→ **Work required**:
Here is the task for the records below: repeat exactly the lines from the one with "something has raised. *)" to the one with "response e = Ret", both included, and nothing else.
Provided information below:
Lemma sorted_by_value_values hp :
  sorted_by_value hp -> sorted_values (map value hp).
Proof.
  intros H. apply StronglySorted_lookup_iff. intros i j x y Hij Hx Hy.
  change (map value hp) with (value <$> hp) in Hx, Hy.
  rewrite list_lookup_fmap in Hx, Hy.
  destruct (hp !! i) as [a|] eqn:Ha; [|done].
  destruct (hp !! j) as [b|] eqn:Hb; [|done].
  simpl in *. injection Hx as <-. injection Hy as <-.
  eapply (proj1 (StronglySorted_lookup_iff _ _) H); eauto.
Qed.

(** ** [indexOf] and [fillValues] *)

Lemma indexOf_from_first a v : forall base,
  (exists y, y ∈ a /\ (y == v)%Q) ->
  exists j : nat,
    indexOf_from a v base = (base + Z.of_nat j)%Z /\ first_position a v j.
Proof.
  induction a as [|x a IH]; intros base (y & Hy & Hyv).
  - by apply elem_of_nil in Hy.
  - simpl. unfold num_eq. destruct (Qeq_bool x v) eqn:E.
    + exists 0%nat. split; [lia|]. split.
      * exists x. split; [done|]. by apply Qeq_bool_iff.
      * intros; lia.
    + assert (Hne : ~ (x == v)%Q).
      { intros Hx. apply Qeq_bool_iff in Hx. congruence. }
      apply elem_of_cons in Hy as [->|Hy]; [done|].
      destruct (IH (base + 1)%Z) as (j & Hj & [Hat Hbefore]); [by eauto|].
      exists (S j). split; [lia|]. split; [done|].
      intros [|i] z Hi Hz; simpl in Hz.
      * by injection Hz as <-.
      * eapply Hbefore; [|done]. lia.
Qed.

Lemma fillValues_inside {A} (l : list A) a b v :
  (Z.max a b < Z.of_nat (length l))%Z ->
  fillValues l a b v
  = imap (fun i x =>
            if ((Z.min a b <=? Z.of_nat i)%Z
                && (Z.of_nat i <=? Z.max a b)%Z)%bool
            then v else x) l.
Proof.
  intros Hlast. unfold fillValues.
  destruct (Z.leb_spec (Z.of_nat (length l)) (Z.max a b)); [lia|].
  by rewrite andb_false_r, app_nil_r.
Qed.

Lemma fillValues_filled (l : list number) a b v :
  (Z.max a b < Z.of_nat (length l))%Z ->
  filled_with l a b v (fillValues l a b v).
Proof.
  intros Hlast. rewrite fillValues_inside by done.
  unfold filled_with. split; [apply length_imap|].
  intros i x Hx. rewrite list_lookup_imap, Hx. done.
Qed.

Lemma between_spec a b i :
  between a b i = true
  <-> (Z.min a b <= Z.of_nat i <= Z.max a b)%Z.
Proof.
  unfold between. rewrite andb_true_iff, !Z.leb_le. done.
Qed.
Lemma failed_ack_then_error_reply_witness :
  exists b w1,
    send_data (mkEnv [RFCOMM_PORT] None None (Some (OSError 32)) None None)
      (PStr (strip (s_lit "hi")))
      (log (SockRecv 7%nat (Ret (b_lit "hi"))) Examples.connected_world)
    = (Ret b, w1) /\
    serve_turns Examples.plain_text
      [(mkEnv [RFCOMM_PORT] None None (Some (OSError 32)) None None,
        Examples.port_up, Ret (b_lit "hi"));
       (Examples.port_up, Examples.port_up, Ret (b_lit "more"))]
      7%nat Examples.connected_world
    = serve_turns Examples.plain_text
        [(Examples.port_up, Examples.port_up, Ret (b_lit "more"))] 7%nat
        (log (SockSend 7%nat (b_lit "ERROR: error" ++ [NL]) true)
           (log (SockSend 7%nat (if b then ACK else NACK) false) w1)).
Proof.
  destruct (failed_ack_then_error_reply Examples.plain_text
              (mkEnv [RFCOMM_PORT] None None (Some (OSError 32)) None None)
              Examples.port_up 7%nat (b_lit "hi")
              [(Examples.port_up, Examples.port_up, Ret (b_lit "more"))]
              Examples.port_up Examples.connected_world
              (s_lit "hi") (OSError 32) (b_lit "ERROR: error" ++ [NL]))
    as (b & w1 & H1 & H2 & _);
    [reflexivity|discriminate|reflexivity|reflexivity|reflexivity|].
  exists b, w1. split; [exact H1|]. now apply H2.
Defined.

Lemma healthy_session_witness :
  serial_writes
    (events_of
       (serve Examples.plain_text
          [(Examples.port_up, Ret (b_lit "one" ++ [NL]));
           (Examples.port_up, Ret (b_lit "two" ++ [NL]))] 7%nat)
       Examples.connected_world)
  = forwards [(Examples.port_up, Ret (b_lit "one" ++ [NL]));
              (Examples.port_up, Ret (b_lit "two" ++ [NL]))].
Proof.
  apply (healthy_session Examples.plain_text
           [(Examples.port_up, Ret (b_lit "one" ++ [NL]));
            (Examples.port_up, Ret (b_lit "two" ++ [NL]))] 7%nat
           Examples.connected_world); [reflexivity|reflexivity|].
  repeat constructor;
    solve [ discriminate
          | eexists; repeat split; [discriminate|discriminate] ].
Defined.

End SessionMore.


(* ================================================================== *)
(** ** The producers                                                   *)
(* ================================================================== *)

Module ProducerFacts.
Import Py Sender Trace Props PyFacts TransportFacts SessionFacts Producer.

Ltac unfold_producer :=
  cbv beta iota zeta delta
    [send_to_bluetooth connect_to_sender on_socket pemit set_sender_socket
     St.and_then St.pure St.throw St.of_res St.state St.catch St.ignore_errors
     St.throw_if no_fault sender_socket ptrace fst snd].

(** X11.  [connect_to_sender] never raises.  It closes the socket it had, if
    any, before anything else; it returns [True] exactly when the new
    socket could be made and connected, and then [sender_socket] is that
    socket.  On failure [sender_socket] is [None], and the new socket, if
    one was made, is dropped without being closed. *)
Theorem connect_to_sender_result (e : penv) (w : pworld) :
  exists b w' evs,
    connect_to_sender e w = (Ret b, w') /\
    (b = true <-> socket_fault e = None /\ connect_fault e = None) /\
    sender_socket w' = (if b then Some (new_socket e) else None) /\
    ptrace w' = ptrace w
                ++ match sender_socket w with
                   | Some c => [CloseSocket c]
                   | None => []
                   end ++ evs /\
    ~ In (CloseSocket (new_socket e)) evs.
Proof.
  destruct w as [[c|] tr]; unfold_producer; case_py;
    (eexists _, _, _; split; [reflexivity|]);
    cbv beta iota zeta delta [sender_socket ptrace];
    rewrite <- ?app_assoc; cbn [app];
    (split; [split; [auto; discriminate|intros [? ?]; congruence]|]);
    (split; [reflexivity|]);
    (split; [first [reflexivity | symmetry; apply app_nil_r]|]);
    cbn; intuition discriminate.
Qed.

Lemma is_ack_true (s : pystr) : is_ack s = true <-> s = s_lit "ACK".
Proof.
  unfold is_ack. destruct (list_eq_dec N.eq_dec s (s_lit "ACK"));
    split; auto; discriminate.
Qed.

(** X12.  [send_to_bluetooth] never raises, and answers [True] only to a reply
    that reads [ACK] once stripped.  A socket it holds on entry is never
    closed by it: it is kept, or dropped by [sender_socket = None] when
    something has raised. *)
Theorem send_to_bluetooth_result (e : penv) (data : pdata) (w : pworld) :
  exists b w' evs,
    send_to_bluetooth e data w = (Ret b, w') /\
    ptrace w' = ptrace w ++ evs /\
    (b = true ->
     exists reply s,
       response e = Ret reply /\ decode reply = Some s /\
       strip s = s_lit "ACK" /\ sender_socket w' <> None) /\
    (forall c, sender_socket w = Some c ->
       ~ In (CloseSocket c) evs /\
       (sender_socket w' = Some c \/ sender_socket w' = None)).
Proof.
  destruct w as [[c|] tr]; destruct data as [[j|x]|s];
    unfold_producer; cbv beta iota zeta delta [data_str str_encode
      bytes_decode]; case_py;
    (eexists _, _, _; split; [reflexivity|]);
    cbv beta iota zeta delta [sender_socket ptrace];
    rewrite <- ?app_assoc; cbn [app];
    (split; [first [reflexivity | symmetry; apply app_nil_r]|]);
    (split;
     [ first [ discriminate
             | intros Hb; apply is_ack_true in Hb;
               eexists _, _; repeat split; eauto; discriminate ]
     | intros c' Hc; try discriminate; injection Hc as <-;
       cbn [In]; intuition discriminate ]).
Qed.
End of Provided information.
→ **Result of this task**:
    something has raised. *)
Theorem send_to_bluetooth_result (e : penv) (data : pdata) (w : pworld) :
  exists b w' evs,
    send_to_bluetooth e data w = (Ret b, w') /\
    ptrace w' = ptrace w ++ evs /\
    (b = true ->
     exists reply s,
       response e = Ret reply /\ decode reply = Some s /\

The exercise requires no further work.